Brief Bioinform. 2024 Mar 27;25(3). doi: 10.1093/bib/bbae193.
It is a vital step to recognize cyanobacteria promoters on a genome-wide scale. Computational methods are promising to assist in difficult biological identification. When building recognition models, these methods rely on non-promoter generation to cope with the lack of real non-promoters. Nevertheless, the factitious significant difference between promoters and non-promoters causes over-optimistic prediction. Moreover, designed for E. coli or B. subtilis, existing methods cannot uncover novel, distinct motifs among cyanobacterial promoters. To address these issues, this work first proposes a novel non-promoter generation strategy called phantom sampling, which can eliminate the factitious difference between promoters and generated non-promoters. Furthermore, it elaborates a novel promoter prediction model based on the Siamese network (SiamProm), which can amplify the hidden difference between promoters and non-promoters through a joint characterization of global associations, upstream and downstream contexts, and neighboring associations w.r.t. k-mer tokens. The comparison with state-of-the-art methods demonstrates the superiority of our phantom sampling and SiamProm. Both comprehensive ablation studies and feature space illustrations also validate the effectiveness of the Siamese network and its components. More importantly, SiamProm, upon our phantom sampling, finds a novel cyanobacterial promoter motif ('GCGATCGC'), which is palindrome-patterned, content-conserved, but position-shifted.
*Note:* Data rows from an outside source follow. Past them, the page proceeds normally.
(* ===== verification/Batch.v ===== *)
(** [src/dns/dispatcher.cpp], concurrent strategy: [BatchRunner] as a transition
    system whose steps are the atomic operations of the resolver threads
    and of the thread that launched them, [ConcurrentRunner] on top of it. *)
From S2P Require Import Prelude CppString DnsTypes Config Dispatcher.

(** What [try_resolve] returns. *)
Abbreviation resolution := (DnsErrorInfo + list bytes)%type.

Module BatchRunner.

(** * State *)

(** Where a resolver thread is in [resolve_one]: each constructor is the next
    operation on shared state. *)
(* @fn src/src/dns/dispatcher.cpp | void BatchRunner::resolve_one( | BatchRunner::resolve_one (control points) *)
Inductive pc :=
| NotStarted
| Launched
| Querying
| CountSuccess (records : list bytes)
| SetValue (records : list bytes)
| StoreNxdomain
| StoreDefinitive (code : DnsError)
| StoreError (code : DnsError)
| CountFailure
| Signal (prev : Z)
| Exited.

#[global] Instance pc_eq_dec : EqDecision pc.
Proof. solve_decision. Defined.

(** The atomics and the promise. *)
(* @src src/src/dns/dispatcher.cpp 177 186 BatchRunner (members) *)
Record shared := {
  completed : Z;
  has_nxdomain : bool;
  has_definitive : bool;
  batch_error : DnsError;
  promise : option (list bytes)
}.

(** A thread: its position, its stop flag, and the answer its query got (a
    history variable, not read by any step). *)
Record thread := { t_pc : pc; t_stop : bool; t_answer : option resolution }.

(** Where [run] is: starting threads, in [future.get()], stopping or joining the
    threads (in order, when the vector of jthreads is destroyed), done. *)
(* @fn src/src/dns/dispatcher.cpp | BatchRunner::run(std::span | BatchRunner::run (control points) *)
Inductive main_pc :=
| Launching (i : nat)
| Waiting
| Stopping (i : nat) (batch_result : list bytes)
| Joining (i : nat) (batch_result : list bytes)
| Finished (result : resolution).

Record state := { main : main_pc; threads : list thread; sh : shared }.

(** * Operations *)

(* @fn src/src/dns/dispatcher.cpp | void BatchRunner::set_promise_value(std::vector<std::string> value) noexcept { | BatchRunner::set_promise_value *)
Definition set_promise_value (value : list bytes) (s : shared) : shared :=
  match promise s with
  | None => {| completed := completed s; has_nxdomain := has_nxdomain s;
               has_definitive := has_definitive s; batch_error := batch_error s;
               promise := Some value |}
  | Some _ => s
  end.

(* @fn src/src/dns/dispatcher.cpp | void BatchRunner::signal_completion(int prev) noexcept { | BatchRunner::signal_completion *)
Definition signal_completion (batch_count : Z) (prev : Z) (s : shared) : shared :=
  if (prev + 1 =? batch_count)%Z then set_promise_value [] s else s.

Definition fetch_add (s : shared) : shared :=
  {| completed := completed s + 1; has_nxdomain := has_nxdomain s;
     has_definitive := has_definitive s; batch_error := batch_error s; promise := promise s |}.
Definition store_nxdomain (s : shared) : shared :=
  {| completed := completed s; has_nxdomain := true;
     has_definitive := has_definitive s; batch_error := batch_error s; promise := promise s |}.
Definition store_definitive (s : shared) : shared :=
  {| completed := completed s; has_nxdomain := has_nxdomain s;
     has_definitive := true; batch_error := batch_error s; promise := promise s |}.
Definition store_error (code : DnsError) (s : shared) : shared :=
  {| completed := completed s; has_nxdomain := has_nxdomain s;
     has_definitive := has_definitive s; batch_error := code; promise := promise s |}.

(** What [resolve_one] goes on to do with its result. *)
(* @src src/src/dns/dispatcher.cpp 382 410 BatchRunner::resolve_one (branches) *)
Definition after_query (result : resolution) : pc :=
  match result with
  | inr records => CountSuccess records
  | inl error =>
      match ei_code error with
      | CANCELLED => CountFailure
      | NX_DOMAIN => StoreNxdomain
      | PARSE => StoreDefinitive PARSE
      | CONFIG => StoreDefinitive CONFIG
      | code => StoreError code
      end
  end.

(** One operation of a thread on the shared state. *)
(* @fn src/src/dns/dispatcher.cpp | void BatchRunner::resolve_one( | BatchRunner::resolve_one *)
Definition thread_step (batch_count : Z) (p : pc) (s : shared) : option (pc * shared) :=
  match p with
  | CountSuccess records => Some (SetValue records, fetch_add s)
  | SetValue records => Some (Exited, set_promise_value records s)
  | StoreNxdomain => Some (CountFailure, store_nxdomain s)
  | StoreDefinitive code => Some (StoreError code, store_definitive s)
  | StoreError code => Some (CountFailure, store_error code s)
  | CountFailure => Some (Signal (completed s), fetch_add s)
  | Signal prev => Some (Exited, signal_completion batch_count prev s)
  | NotStarted | Launched | Querying | Exited => None
  end.

(** What [run] returns once the threads are joined. *)
(* @src src/src/dns/dispatcher.cpp 335 362 BatchRunner::run (result) *)
Definition run_result (host : bytes) (batch_result : list bytes) (s : shared) : resolution :=
  if bool_decide (batch_result ≠ []) then inr batch_result else
  if has_nxdomain s then inl {| ei_code := NX_DOMAIN; ei_message :=
      str "Domain " ++ quoted host ++ str " does not exist (NXDOMAIN)" |}
  else if has_definitive s then inl {| ei_code := batch_error s; ei_message :=
      str "DNS lookup for " ++ quoted host ++ str " failed: " ++ error_to_str (batch_error s) |}
  else inl {| ei_code := batch_error s; ei_message :=
      str "DNS lookup for " ++ quoted host ++ str " returned " ++ error_to_str (batch_error s) |}.

(** The state [run] starts from. *)
(* @src src/src/dns/dispatcher.cpp 316 323 BatchRunner::run (reset) *)
Definition init (batch_count : nat) : state :=
  {| main := Launching 0;
     threads := replicate batch_count {| t_pc := NotStarted; t_stop := false; t_answer := None |};
     sh := {| completed := 0; has_nxdomain := false; has_definitive := false;
              batch_error := NODATA; promise := None |} |}.

Definition at_pc (p : pc) (t : thread) : thread :=
  {| t_pc := p; t_stop := t_stop t; t_answer := t_answer t |}.

Section steps.
(** [can i stop r]: the query of resolver [i] may return [r], its thread's stop
    having been requested or not. *)
Context (host : bytes) (can : nat → bool → resolution → Prop).

(* @src src/src/dns/dispatcher.cpp 314 427 BatchRunner (interleavings) *)
Inductive step : state → state → Prop :=
| step_launch i ts s t :
    ts !! i = Some t →
    step {| main := Launching i; threads := ts; sh := s |}
      {| main := Launching (S i); threads := <[i := at_pc Launched t]> ts; sh := s |}
| step_launched i ts s :
    i = length ts →
    step {| main := Launching i; threads := ts; sh := s |}
      {| main := Waiting; threads := ts; sh := s |}
| step_check m i ts s t :
    ts !! i = Some t → t_pc t = Launched →
    step {| main := m; threads := ts; sh := s |}
      {| main := m; threads := <[i := at_pc (if t_stop t then Exited else Querying) t]> ts; sh := s |}
| step_query m i ts s t r :
    ts !! i = Some t → t_pc t = Querying → can i (t_stop t) r →
    step {| main := m; threads := ts; sh := s |}
      {| main := m; threads :=
           <[i := {| t_pc := after_query r; t_stop := t_stop t; t_answer := Some r |}]> ts; sh := s |}
| step_thread m i ts s t p' s' :
    ts !! i = Some t → thread_step (Z.of_nat (length ts)) (t_pc t) s = Some (p', s') →
    step {| main := m; threads := ts; sh := s |}
      {| main := m; threads := <[i := at_pc p' t]> ts; sh := s' |}
| step_get ts s v :
    promise s = Some v →
    step {| main := Waiting; threads := ts; sh := s |}
      {| main := Stopping 0 v; threads := ts; sh := s |}
| step_stop i v ts s t :
    ts !! i = Some t →
    step {| main := Stopping i v; threads := ts; sh := s |}
      {| main := Joining i v; threads :=
           <[i := {| t_pc := t_pc t; t_stop := true; t_answer := t_answer t |}]> ts; sh := s |}
| step_join i v ts s t :
    ts !! i = Some t → t_pc t = Exited →
    step {| main := Joining i v; threads := ts; sh := s |}
      {| main := Stopping (S i) v; threads := ts; sh := s |}
| step_finish i v ts s :
    i = length ts →
    step {| main := Stopping i v; threads := ts; sh := s |}
      {| main := Finished (run_result host v s); threads := ts; sh := s |}.

Definition reachable (n : nat) (s : state) : Prop := rtc step (init n) s.
End steps.
End BatchRunner.
Import BatchRunner.

(** Case analysis on a lookup in an updated list of threads. *)
Ltac lookup_cases H :=
  apply list_lookup_insert_Some in H as [(? & ? & ?)|[? ?]]; subst.

(** * Termination: every step decreases a measure *)

Definition pc_rank (p : pc) : nat :=
  match p with
  | NotStarted => 8 | Launched => 7 | Querying => 6
  | StoreDefinitive _ => 5 | StoreNxdomain | StoreError _ => 4
  | CountFailure | CountSuccess _ => 3 | SetValue _ | Signal _ => 1
  | Exited => 0
  end.

Definition main_rank (n : nat) (m : main_pc) : nat :=
  match m with
  | Launching i => 2 * n + 4 + (n - i)
  | Waiting => 2 * n + 3
  | Stopping i _ => 2 * (n - i) + 1
  | Joining i _ => 2 * (n - i)
  | Finished _ => 0
  end.

Definition measure (s : state) : nat :=
  main_rank (length (threads s)) (main s) + sum_with (λ t, pc_rank (t_pc t)) (threads s).

(** * Invariants *)

(** [future.get()] has returned. *)
Definition past_get (m : main_pc) : Prop :=
  match m with Launching _ | Waiting => False | _ => True end.

Definition counted (p : pc) : nat :=
  match p with SetValue _ | Signal _ | Exited => 1 | _ => 0 end.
在全基因组范围内识别蓝藻启动子是至关重要的一步。计算方法有望辅助进行困难的生物学识别。在构建识别模型时,这些方法依赖于非启动子生成来应对真实非启动子的缺乏。然而,启动子与非启动子之间人为的显著差异导致预测过于乐观。此外,现有方法是针对大肠杆菌或枯草芽孢杆菌设计的,无法揭示蓝藻启动子中新颖、独特的基序。为了解决这些问题,这项工作首先提出了一种名为虚拟采样的新型非启动子生成策略,该策略可以消除启动子与生成的非启动子之间的人为差异。此外,还阐述了一种基于连体网络的新型启动子预测模型(SiamProm),该模型可以通过对全局关联、上下游上下文以及与k-mer标记相关的相邻关联进行联合表征,放大启动子与非启动子之间的隐藏差异。与现有方法的比较证明了我们的虚拟采样和SiamProm的优越性。全面的消融研究和特征空间说明也验证了连体网络及其组件的有效性。更重要的是,基于我们的虚拟采样,SiamProm发现了一种新型的蓝藻启动子基序(“GCGATCGC”),它具有回文模式、内容保守但位置偏移。